[What to produce] In the material below, find the line containing "assert (2 ^ Z.pos (digits2_pos m) <= 2 ^ n)" and the line containing "Lemma P_pos : 0 < P.", then reproduce exactly both of them and every line between, and nothing else.

[Listed records]
—————

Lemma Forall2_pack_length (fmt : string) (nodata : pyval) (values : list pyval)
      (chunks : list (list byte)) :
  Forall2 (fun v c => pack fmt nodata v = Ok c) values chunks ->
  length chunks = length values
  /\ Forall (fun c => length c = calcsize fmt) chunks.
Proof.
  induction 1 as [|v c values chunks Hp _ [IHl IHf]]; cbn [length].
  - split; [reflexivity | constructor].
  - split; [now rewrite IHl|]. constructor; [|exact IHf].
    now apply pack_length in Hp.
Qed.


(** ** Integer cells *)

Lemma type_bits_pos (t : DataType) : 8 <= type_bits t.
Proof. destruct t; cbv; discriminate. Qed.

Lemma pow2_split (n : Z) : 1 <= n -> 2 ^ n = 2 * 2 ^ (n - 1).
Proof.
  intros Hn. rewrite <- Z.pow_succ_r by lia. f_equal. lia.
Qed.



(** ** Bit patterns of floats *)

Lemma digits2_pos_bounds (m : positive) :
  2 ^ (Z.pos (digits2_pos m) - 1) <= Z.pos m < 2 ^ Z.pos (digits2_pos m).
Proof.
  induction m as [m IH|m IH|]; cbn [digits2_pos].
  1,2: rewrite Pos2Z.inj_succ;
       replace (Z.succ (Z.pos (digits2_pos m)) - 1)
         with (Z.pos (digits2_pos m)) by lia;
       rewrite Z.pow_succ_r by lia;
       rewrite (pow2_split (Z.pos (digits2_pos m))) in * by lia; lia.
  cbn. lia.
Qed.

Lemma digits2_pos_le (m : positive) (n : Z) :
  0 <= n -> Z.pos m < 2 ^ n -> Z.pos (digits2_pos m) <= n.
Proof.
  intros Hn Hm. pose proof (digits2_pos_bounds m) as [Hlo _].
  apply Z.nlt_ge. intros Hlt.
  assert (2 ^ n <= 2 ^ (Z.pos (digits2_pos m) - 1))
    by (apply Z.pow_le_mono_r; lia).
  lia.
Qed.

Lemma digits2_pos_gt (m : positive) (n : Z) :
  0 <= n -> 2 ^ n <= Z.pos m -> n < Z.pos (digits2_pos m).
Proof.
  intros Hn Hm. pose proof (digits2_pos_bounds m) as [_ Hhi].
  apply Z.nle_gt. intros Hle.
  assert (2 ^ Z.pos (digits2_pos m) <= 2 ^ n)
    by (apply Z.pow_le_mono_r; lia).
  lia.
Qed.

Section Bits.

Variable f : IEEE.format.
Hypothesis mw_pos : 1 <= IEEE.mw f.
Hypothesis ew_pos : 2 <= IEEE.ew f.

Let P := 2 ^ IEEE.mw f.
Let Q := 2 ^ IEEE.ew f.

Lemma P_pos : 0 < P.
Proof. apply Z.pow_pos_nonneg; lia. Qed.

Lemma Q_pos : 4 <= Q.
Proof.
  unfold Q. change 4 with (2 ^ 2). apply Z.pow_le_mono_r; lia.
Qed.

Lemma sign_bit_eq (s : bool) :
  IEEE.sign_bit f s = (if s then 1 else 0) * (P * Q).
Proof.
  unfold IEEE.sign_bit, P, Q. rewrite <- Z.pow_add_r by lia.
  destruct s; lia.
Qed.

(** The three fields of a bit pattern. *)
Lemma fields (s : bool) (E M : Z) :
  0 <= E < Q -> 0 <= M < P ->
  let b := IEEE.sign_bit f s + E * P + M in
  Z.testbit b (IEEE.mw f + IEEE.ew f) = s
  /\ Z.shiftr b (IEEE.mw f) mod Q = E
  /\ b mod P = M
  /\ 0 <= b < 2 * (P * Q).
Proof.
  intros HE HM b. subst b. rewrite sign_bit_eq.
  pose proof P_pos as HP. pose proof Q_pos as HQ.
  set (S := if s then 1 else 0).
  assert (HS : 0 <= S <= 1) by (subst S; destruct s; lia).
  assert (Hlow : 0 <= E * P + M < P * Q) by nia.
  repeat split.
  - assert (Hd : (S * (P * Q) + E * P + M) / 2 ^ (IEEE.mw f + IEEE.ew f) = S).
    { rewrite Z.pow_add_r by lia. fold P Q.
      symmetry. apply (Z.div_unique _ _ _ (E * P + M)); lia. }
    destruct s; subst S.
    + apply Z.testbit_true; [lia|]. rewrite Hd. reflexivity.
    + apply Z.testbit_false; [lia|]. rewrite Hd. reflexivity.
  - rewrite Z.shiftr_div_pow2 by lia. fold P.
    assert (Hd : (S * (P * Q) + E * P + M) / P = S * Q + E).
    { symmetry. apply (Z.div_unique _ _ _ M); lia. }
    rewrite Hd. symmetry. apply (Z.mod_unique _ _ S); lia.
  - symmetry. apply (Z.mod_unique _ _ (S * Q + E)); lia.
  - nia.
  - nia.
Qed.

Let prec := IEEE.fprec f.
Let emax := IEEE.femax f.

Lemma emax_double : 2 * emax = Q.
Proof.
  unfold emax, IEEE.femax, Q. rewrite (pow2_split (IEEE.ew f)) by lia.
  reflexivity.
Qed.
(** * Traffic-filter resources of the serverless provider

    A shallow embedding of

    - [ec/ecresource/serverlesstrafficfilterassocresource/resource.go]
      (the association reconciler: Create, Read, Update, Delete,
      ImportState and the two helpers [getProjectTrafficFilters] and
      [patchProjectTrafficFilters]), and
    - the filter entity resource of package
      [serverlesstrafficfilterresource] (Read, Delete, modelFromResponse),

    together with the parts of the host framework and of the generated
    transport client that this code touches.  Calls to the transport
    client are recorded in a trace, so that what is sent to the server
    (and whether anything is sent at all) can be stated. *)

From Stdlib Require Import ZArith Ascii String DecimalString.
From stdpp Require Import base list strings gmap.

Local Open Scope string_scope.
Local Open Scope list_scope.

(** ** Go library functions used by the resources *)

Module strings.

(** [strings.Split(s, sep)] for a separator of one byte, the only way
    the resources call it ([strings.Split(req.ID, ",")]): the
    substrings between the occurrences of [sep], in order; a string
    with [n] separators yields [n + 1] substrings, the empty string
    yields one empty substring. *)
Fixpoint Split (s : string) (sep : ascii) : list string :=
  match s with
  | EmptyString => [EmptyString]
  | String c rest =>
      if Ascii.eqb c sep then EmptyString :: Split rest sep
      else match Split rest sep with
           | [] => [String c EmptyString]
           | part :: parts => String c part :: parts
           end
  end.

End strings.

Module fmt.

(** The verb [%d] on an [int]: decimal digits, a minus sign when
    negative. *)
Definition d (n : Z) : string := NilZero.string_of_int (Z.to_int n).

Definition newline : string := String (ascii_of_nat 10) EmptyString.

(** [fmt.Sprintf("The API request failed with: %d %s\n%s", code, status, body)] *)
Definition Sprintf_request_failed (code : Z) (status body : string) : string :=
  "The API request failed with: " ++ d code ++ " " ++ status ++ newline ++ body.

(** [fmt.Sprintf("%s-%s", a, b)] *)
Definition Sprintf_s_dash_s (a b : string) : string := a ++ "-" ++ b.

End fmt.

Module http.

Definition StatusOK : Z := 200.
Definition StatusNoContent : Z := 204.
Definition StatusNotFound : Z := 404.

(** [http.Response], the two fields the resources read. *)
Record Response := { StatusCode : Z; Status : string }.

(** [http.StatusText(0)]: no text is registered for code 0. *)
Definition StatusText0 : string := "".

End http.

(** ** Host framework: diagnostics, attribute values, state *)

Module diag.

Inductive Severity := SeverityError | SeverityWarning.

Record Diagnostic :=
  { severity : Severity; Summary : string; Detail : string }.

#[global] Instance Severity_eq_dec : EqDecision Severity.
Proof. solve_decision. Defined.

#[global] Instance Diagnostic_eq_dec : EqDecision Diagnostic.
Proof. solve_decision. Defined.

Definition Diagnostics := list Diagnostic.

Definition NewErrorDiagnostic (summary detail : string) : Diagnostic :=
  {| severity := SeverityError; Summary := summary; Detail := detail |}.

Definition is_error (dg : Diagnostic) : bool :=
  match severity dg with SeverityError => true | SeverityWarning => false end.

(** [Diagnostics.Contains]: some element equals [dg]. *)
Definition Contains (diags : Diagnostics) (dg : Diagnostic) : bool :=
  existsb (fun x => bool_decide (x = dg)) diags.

—————

[Solution for this problem]
  assert (2 ^ Z.pos (digits2_pos m) <= 2 ^ n)
    by (apply Z.pow_le_mono_r; lia).
  lia.
Qed.

Section Bits.

Variable f : IEEE.format.
Hypothesis mw_pos : 1 <= IEEE.mw f.
Hypothesis ew_pos : 2 <= IEEE.ew f.

Let P := 2 ^ IEEE.mw f.
Let Q := 2 ^ IEEE.ew f.

Lemma P_pos : 0 < P.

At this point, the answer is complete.